═════ Provided data ═════

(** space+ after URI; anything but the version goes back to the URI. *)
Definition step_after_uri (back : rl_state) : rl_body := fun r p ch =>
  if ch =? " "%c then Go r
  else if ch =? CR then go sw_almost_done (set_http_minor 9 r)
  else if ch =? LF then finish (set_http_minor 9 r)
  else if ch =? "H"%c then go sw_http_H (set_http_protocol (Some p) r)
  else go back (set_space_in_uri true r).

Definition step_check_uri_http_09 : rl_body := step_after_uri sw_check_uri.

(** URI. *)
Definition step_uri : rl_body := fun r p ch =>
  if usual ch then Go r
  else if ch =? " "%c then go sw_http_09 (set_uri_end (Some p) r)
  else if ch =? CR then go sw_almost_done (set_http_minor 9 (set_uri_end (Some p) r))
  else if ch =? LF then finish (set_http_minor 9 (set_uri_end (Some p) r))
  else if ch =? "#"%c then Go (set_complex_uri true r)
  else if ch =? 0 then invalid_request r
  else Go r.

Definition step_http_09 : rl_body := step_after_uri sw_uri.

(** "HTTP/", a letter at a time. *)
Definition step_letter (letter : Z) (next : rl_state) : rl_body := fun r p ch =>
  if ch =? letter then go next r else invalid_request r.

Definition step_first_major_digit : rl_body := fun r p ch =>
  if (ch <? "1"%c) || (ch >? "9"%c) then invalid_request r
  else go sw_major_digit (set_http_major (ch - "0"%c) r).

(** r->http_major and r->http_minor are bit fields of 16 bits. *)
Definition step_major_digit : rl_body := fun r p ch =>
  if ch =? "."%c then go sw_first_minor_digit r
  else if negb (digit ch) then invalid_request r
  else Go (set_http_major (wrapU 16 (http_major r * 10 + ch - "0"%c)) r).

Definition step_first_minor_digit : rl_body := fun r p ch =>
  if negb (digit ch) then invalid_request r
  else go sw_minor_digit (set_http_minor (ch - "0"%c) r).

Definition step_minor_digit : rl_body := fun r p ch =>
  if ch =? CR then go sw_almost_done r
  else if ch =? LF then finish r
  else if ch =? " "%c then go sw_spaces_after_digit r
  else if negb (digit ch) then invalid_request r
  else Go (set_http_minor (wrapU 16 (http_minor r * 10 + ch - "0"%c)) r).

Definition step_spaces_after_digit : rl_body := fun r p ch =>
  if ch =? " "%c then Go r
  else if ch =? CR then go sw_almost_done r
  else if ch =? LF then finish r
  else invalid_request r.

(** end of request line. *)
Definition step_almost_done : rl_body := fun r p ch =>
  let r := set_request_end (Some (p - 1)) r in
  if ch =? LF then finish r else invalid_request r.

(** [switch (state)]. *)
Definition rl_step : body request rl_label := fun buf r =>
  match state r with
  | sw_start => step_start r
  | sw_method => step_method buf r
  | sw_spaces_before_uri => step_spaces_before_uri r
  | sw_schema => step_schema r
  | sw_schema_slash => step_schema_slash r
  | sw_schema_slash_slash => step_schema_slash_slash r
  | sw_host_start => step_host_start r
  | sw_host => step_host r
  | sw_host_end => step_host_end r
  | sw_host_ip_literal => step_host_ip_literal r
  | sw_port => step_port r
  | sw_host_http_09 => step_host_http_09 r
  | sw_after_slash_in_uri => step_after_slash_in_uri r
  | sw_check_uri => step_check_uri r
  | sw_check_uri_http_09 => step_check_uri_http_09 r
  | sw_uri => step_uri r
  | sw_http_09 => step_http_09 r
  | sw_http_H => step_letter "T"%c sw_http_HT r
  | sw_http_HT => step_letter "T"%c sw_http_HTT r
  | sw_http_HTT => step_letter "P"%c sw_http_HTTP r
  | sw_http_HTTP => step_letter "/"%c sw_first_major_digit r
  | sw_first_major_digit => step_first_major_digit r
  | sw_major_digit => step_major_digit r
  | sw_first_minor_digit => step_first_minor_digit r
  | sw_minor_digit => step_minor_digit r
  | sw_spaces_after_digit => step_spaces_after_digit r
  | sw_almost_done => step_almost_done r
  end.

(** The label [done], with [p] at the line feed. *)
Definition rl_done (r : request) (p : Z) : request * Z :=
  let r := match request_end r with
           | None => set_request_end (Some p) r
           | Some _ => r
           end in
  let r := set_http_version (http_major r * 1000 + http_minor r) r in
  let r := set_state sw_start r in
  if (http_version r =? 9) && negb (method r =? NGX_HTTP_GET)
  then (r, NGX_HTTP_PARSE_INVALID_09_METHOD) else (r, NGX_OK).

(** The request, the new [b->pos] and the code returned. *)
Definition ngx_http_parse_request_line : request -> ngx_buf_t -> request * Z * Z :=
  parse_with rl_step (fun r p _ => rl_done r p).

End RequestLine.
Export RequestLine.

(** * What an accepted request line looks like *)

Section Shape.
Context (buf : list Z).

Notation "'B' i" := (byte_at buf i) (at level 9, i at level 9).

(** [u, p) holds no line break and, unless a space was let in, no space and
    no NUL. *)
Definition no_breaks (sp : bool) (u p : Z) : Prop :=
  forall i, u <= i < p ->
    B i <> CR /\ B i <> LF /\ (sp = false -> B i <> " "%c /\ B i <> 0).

═════
═════ Provided data ═════

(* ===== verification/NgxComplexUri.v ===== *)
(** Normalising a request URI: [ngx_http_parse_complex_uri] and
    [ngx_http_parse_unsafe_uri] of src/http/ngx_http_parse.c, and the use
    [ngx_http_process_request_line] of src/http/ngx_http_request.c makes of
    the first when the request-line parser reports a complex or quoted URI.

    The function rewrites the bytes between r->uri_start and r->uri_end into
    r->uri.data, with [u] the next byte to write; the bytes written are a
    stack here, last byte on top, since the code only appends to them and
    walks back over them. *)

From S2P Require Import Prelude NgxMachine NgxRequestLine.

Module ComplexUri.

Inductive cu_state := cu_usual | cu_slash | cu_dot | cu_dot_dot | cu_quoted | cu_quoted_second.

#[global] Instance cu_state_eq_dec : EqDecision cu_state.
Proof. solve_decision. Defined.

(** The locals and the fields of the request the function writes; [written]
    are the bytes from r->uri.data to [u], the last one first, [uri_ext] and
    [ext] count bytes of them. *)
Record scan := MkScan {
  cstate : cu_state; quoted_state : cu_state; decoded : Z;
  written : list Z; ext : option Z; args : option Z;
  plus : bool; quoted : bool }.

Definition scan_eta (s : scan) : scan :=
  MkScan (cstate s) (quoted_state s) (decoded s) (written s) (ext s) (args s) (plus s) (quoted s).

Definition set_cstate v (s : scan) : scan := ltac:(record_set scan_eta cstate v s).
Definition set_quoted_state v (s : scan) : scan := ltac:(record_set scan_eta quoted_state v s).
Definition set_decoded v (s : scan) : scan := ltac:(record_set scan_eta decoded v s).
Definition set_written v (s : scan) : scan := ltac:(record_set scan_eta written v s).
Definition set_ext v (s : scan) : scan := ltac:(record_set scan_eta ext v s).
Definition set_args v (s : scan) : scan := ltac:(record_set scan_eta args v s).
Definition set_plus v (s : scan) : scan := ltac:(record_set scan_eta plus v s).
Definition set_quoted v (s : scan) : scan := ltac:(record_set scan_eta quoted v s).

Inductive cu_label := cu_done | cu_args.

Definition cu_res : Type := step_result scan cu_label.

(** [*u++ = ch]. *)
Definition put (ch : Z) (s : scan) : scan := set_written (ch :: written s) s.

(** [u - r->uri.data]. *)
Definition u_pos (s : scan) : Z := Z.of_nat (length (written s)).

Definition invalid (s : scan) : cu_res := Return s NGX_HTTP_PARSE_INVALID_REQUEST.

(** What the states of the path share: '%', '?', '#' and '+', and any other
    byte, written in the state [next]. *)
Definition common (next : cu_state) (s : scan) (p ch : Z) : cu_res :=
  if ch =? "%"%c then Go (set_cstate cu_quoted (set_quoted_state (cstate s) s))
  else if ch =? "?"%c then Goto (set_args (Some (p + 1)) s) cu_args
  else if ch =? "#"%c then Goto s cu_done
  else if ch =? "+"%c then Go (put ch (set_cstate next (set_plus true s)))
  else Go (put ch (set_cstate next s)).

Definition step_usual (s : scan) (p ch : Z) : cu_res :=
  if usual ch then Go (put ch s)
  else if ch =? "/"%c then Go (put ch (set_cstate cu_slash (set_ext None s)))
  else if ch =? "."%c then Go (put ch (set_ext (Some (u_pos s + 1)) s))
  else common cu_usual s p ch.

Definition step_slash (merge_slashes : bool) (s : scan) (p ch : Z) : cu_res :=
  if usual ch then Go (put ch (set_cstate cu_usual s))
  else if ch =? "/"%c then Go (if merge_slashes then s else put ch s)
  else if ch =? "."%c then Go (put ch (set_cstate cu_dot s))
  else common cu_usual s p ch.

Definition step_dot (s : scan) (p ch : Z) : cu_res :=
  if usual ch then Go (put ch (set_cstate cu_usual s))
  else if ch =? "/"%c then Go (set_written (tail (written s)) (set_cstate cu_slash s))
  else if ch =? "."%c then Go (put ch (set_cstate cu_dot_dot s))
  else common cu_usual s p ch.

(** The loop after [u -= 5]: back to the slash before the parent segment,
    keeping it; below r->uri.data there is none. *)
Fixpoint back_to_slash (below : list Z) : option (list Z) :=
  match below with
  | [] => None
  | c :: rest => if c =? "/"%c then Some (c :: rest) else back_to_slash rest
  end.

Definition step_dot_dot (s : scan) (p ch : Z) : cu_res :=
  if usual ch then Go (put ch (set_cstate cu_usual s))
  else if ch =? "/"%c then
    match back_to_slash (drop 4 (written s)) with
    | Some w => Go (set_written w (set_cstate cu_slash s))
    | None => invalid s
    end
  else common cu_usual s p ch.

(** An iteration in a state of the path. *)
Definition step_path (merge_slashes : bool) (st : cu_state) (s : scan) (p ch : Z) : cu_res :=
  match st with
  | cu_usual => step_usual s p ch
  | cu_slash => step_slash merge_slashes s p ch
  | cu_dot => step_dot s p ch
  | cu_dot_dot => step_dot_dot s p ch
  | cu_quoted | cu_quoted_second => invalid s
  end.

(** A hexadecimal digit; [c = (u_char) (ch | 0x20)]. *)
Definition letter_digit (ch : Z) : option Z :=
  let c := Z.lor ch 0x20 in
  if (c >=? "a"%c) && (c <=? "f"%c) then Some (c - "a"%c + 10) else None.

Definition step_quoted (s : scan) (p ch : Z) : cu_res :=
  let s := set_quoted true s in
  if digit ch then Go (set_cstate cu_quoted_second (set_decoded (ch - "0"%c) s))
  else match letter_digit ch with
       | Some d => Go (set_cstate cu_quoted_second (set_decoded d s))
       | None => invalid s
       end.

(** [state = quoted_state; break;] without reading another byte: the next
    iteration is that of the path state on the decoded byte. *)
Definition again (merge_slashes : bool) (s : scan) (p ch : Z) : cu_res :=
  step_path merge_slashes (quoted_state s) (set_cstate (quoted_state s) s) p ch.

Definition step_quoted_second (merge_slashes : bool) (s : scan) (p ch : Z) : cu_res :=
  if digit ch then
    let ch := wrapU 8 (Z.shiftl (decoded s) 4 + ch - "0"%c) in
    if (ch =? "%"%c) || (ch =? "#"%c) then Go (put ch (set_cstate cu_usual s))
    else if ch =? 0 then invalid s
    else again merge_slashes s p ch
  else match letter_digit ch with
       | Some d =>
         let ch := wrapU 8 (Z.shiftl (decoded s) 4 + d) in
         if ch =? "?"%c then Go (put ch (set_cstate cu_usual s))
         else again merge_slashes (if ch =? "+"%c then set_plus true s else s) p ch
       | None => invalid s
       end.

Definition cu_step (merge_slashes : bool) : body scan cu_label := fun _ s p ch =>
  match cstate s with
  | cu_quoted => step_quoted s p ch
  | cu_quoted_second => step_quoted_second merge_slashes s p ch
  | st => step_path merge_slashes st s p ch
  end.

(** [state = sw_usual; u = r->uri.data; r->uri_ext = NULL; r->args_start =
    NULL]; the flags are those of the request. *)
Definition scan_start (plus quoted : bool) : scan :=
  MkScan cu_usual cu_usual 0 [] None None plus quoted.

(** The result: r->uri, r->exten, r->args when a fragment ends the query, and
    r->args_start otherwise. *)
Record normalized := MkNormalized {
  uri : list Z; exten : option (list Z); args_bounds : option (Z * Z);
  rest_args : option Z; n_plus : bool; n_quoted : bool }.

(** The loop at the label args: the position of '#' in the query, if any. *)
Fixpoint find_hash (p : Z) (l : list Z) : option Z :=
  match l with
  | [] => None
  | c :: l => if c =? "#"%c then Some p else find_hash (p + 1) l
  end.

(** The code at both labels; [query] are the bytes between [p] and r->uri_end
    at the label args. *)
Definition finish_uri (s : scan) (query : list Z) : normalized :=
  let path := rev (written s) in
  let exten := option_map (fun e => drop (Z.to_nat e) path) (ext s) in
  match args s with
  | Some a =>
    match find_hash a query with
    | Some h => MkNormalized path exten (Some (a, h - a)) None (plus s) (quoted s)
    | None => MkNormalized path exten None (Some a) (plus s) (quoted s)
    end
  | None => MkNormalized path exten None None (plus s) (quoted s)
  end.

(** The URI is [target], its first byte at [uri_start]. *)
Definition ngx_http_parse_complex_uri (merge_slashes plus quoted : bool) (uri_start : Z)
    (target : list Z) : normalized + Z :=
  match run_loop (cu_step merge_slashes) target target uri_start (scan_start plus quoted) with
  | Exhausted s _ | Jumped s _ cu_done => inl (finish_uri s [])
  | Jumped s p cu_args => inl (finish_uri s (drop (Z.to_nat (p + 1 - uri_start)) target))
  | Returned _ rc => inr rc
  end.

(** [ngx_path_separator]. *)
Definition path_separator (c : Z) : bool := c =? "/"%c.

═════
═════ Provided data ═════

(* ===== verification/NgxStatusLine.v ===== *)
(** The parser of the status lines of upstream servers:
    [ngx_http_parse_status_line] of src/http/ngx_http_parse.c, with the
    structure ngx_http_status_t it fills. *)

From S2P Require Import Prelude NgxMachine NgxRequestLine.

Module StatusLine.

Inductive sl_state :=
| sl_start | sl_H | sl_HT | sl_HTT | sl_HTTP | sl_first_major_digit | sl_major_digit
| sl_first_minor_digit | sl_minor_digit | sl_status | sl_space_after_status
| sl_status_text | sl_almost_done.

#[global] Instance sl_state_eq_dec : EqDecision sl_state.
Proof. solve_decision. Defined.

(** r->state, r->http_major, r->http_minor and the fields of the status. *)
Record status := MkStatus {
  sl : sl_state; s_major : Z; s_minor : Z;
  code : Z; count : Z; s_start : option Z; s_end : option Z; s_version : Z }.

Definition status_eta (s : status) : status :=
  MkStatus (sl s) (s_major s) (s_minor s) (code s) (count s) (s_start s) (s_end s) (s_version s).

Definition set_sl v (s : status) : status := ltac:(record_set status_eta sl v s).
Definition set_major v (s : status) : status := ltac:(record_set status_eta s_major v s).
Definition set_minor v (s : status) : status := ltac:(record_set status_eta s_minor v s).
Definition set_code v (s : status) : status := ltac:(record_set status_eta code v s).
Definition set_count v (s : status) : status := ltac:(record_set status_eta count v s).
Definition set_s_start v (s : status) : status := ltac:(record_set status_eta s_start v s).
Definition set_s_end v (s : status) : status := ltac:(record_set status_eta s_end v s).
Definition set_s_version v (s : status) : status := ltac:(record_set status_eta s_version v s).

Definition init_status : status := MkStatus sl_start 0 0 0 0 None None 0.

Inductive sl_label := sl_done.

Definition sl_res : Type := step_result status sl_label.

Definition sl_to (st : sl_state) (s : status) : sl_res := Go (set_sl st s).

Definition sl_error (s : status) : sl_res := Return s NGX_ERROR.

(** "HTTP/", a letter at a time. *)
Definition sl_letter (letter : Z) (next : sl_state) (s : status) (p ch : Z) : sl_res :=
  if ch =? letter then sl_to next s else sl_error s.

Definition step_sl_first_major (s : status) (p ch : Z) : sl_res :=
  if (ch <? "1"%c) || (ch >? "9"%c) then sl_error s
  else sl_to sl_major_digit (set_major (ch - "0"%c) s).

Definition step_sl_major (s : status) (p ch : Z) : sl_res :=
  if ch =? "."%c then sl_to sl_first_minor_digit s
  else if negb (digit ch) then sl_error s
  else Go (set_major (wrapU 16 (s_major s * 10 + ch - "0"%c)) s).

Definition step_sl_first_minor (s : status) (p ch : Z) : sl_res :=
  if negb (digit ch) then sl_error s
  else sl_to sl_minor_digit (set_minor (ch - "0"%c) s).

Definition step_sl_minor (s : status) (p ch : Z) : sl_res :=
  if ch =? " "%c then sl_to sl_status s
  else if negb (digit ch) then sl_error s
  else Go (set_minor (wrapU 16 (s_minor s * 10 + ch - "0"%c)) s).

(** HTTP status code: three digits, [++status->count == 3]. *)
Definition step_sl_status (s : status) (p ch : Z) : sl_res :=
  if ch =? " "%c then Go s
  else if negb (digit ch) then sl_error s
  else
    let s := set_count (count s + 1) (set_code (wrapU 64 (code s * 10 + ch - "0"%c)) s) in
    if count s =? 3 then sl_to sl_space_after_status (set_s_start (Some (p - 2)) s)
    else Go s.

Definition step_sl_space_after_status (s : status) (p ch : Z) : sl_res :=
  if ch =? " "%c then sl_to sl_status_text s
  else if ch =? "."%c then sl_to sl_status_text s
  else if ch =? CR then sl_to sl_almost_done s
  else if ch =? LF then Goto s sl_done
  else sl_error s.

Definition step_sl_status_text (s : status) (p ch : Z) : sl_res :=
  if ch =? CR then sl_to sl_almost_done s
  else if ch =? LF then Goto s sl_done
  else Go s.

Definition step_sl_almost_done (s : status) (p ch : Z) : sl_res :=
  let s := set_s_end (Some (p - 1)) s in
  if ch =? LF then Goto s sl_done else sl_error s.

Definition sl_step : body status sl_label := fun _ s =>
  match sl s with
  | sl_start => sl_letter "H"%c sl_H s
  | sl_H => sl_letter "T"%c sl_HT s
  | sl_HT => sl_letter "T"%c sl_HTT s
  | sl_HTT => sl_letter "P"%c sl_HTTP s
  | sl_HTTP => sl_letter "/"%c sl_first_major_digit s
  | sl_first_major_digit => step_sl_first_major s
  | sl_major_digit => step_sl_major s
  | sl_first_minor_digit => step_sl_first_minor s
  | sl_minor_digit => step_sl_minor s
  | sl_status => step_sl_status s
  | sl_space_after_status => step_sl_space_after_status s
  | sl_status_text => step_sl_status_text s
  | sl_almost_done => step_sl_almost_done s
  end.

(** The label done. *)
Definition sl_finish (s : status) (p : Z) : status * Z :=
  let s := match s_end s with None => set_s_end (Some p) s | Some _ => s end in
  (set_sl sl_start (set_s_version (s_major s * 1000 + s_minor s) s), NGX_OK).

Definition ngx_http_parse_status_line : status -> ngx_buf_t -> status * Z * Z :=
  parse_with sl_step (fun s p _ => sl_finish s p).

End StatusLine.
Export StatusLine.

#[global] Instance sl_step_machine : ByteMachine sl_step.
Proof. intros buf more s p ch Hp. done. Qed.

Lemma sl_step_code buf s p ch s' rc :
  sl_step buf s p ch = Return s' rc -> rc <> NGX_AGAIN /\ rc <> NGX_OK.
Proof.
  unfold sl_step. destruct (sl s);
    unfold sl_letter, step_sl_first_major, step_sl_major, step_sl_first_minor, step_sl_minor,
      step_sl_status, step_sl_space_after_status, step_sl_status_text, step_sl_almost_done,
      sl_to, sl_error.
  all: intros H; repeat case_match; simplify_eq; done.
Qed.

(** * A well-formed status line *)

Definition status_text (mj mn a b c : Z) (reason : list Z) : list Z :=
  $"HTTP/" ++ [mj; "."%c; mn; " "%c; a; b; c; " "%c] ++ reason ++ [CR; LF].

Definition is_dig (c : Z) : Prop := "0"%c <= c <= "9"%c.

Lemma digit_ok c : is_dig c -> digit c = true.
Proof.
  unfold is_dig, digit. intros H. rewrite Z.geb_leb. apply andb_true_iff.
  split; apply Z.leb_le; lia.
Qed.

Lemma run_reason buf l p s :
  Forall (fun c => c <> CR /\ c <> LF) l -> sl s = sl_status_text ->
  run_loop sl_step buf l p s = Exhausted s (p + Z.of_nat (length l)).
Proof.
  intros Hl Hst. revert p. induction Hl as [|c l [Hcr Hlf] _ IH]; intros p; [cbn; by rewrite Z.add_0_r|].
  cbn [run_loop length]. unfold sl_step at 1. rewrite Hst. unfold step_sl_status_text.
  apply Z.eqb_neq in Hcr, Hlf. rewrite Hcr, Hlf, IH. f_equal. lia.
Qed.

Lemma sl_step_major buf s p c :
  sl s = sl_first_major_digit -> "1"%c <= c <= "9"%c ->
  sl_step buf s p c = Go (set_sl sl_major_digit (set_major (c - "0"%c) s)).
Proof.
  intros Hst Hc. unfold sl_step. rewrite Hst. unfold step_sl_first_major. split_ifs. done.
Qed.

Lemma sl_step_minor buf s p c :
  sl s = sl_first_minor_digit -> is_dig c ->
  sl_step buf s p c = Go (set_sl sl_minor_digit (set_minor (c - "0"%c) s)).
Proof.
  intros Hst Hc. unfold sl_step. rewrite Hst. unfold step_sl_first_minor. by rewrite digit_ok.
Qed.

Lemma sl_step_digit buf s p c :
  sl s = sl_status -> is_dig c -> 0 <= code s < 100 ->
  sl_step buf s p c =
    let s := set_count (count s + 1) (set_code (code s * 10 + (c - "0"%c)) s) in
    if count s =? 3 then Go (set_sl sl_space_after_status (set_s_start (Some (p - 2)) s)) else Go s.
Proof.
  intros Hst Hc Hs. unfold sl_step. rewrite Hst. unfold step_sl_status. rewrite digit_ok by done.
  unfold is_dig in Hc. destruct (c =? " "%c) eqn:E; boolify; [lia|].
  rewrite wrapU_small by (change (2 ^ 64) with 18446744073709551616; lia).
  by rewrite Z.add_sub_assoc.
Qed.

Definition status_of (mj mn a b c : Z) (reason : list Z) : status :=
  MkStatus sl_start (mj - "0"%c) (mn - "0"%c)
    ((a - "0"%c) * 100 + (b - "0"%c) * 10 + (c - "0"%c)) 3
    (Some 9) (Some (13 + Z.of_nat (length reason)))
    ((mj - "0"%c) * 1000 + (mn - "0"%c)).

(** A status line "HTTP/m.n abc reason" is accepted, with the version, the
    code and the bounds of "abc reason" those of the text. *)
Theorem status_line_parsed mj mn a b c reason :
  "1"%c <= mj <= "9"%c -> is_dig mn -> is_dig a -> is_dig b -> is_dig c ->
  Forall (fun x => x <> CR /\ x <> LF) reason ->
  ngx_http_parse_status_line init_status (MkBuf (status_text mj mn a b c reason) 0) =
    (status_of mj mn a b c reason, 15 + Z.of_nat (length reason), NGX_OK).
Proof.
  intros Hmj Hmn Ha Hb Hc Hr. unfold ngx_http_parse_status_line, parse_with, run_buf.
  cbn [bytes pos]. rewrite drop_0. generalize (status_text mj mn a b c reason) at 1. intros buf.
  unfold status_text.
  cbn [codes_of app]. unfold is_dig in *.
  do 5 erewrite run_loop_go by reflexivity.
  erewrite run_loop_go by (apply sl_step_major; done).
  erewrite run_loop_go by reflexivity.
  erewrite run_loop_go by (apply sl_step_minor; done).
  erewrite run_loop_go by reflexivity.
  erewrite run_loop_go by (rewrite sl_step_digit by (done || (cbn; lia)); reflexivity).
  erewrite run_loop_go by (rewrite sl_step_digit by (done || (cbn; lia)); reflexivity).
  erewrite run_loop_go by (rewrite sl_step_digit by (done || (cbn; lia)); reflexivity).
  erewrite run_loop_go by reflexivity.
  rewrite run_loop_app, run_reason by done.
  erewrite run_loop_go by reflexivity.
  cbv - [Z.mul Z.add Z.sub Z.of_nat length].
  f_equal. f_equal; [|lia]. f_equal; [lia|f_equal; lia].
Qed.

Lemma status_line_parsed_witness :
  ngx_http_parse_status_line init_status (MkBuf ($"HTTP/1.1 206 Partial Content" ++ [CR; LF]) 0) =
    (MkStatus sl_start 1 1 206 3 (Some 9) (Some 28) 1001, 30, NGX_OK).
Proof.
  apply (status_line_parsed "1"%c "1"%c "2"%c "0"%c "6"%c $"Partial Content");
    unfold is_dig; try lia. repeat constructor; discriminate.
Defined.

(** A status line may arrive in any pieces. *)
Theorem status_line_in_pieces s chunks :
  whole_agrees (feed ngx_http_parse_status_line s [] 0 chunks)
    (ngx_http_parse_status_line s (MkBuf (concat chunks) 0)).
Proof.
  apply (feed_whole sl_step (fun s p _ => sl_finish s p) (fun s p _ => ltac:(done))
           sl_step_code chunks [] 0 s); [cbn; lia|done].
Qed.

═════

Among the entries above, copy exactly only the lines starting with the one containing "go sw_spaces_after_digit r" and going through the one containing "sw_first_minor_digit => step_first_minor_digit r", both ends included.

▶ _Exercise response_:
  else if ch =? " "%c then go sw_spaces_after_digit r
  else if negb (digit ch) then invalid_request r
  else Go (set_http_minor (wrapU 16 (http_minor r * 10 + ch - "0"%c)) r).

Definition step_spaces_after_digit : rl_body := fun r p ch =>
  if ch =? " "%c then Go r
  else if ch =? CR then go sw_almost_done r
  else if ch =? LF then finish r
  else invalid_request r.

(** end of request line. *)
Definition step_almost_done : rl_body := fun r p ch =>
  let r := set_request_end (Some (p - 1)) r in
  if ch =? LF then finish r else invalid_request r.

(** [switch (state)]. *)
Definition rl_step : body request rl_label := fun buf r =>
  match state r with
  | sw_start => step_start r
  | sw_method => step_method buf r
  | sw_spaces_before_uri => step_spaces_before_uri r
  | sw_schema => step_schema r
  | sw_schema_slash => step_schema_slash r
  | sw_schema_slash_slash => step_schema_slash_slash r
  | sw_host_start => step_host_start r
  | sw_host => step_host r
  | sw_host_end => step_host_end r
  | sw_host_ip_literal => step_host_ip_literal r
  | sw_port => step_port r
  | sw_host_http_09 => step_host_http_09 r
  | sw_after_slash_in_uri => step_after_slash_in_uri r
  | sw_check_uri => step_check_uri r
  | sw_check_uri_http_09 => step_check_uri_http_09 r
  | sw_uri => step_uri r
  | sw_http_09 => step_http_09 r
  | sw_http_H => step_letter "T"%c sw_http_HT r
  | sw_http_HT => step_letter "T"%c sw_http_HTT r
  | sw_http_HTT => step_letter "P"%c sw_http_HTTP r
  | sw_http_HTTP => step_letter "/"%c sw_first_major_digit r
  | sw_first_major_digit => step_first_major_digit r
  | sw_major_digit => step_major_digit r
  | sw_first_minor_digit => step_first_minor_digit r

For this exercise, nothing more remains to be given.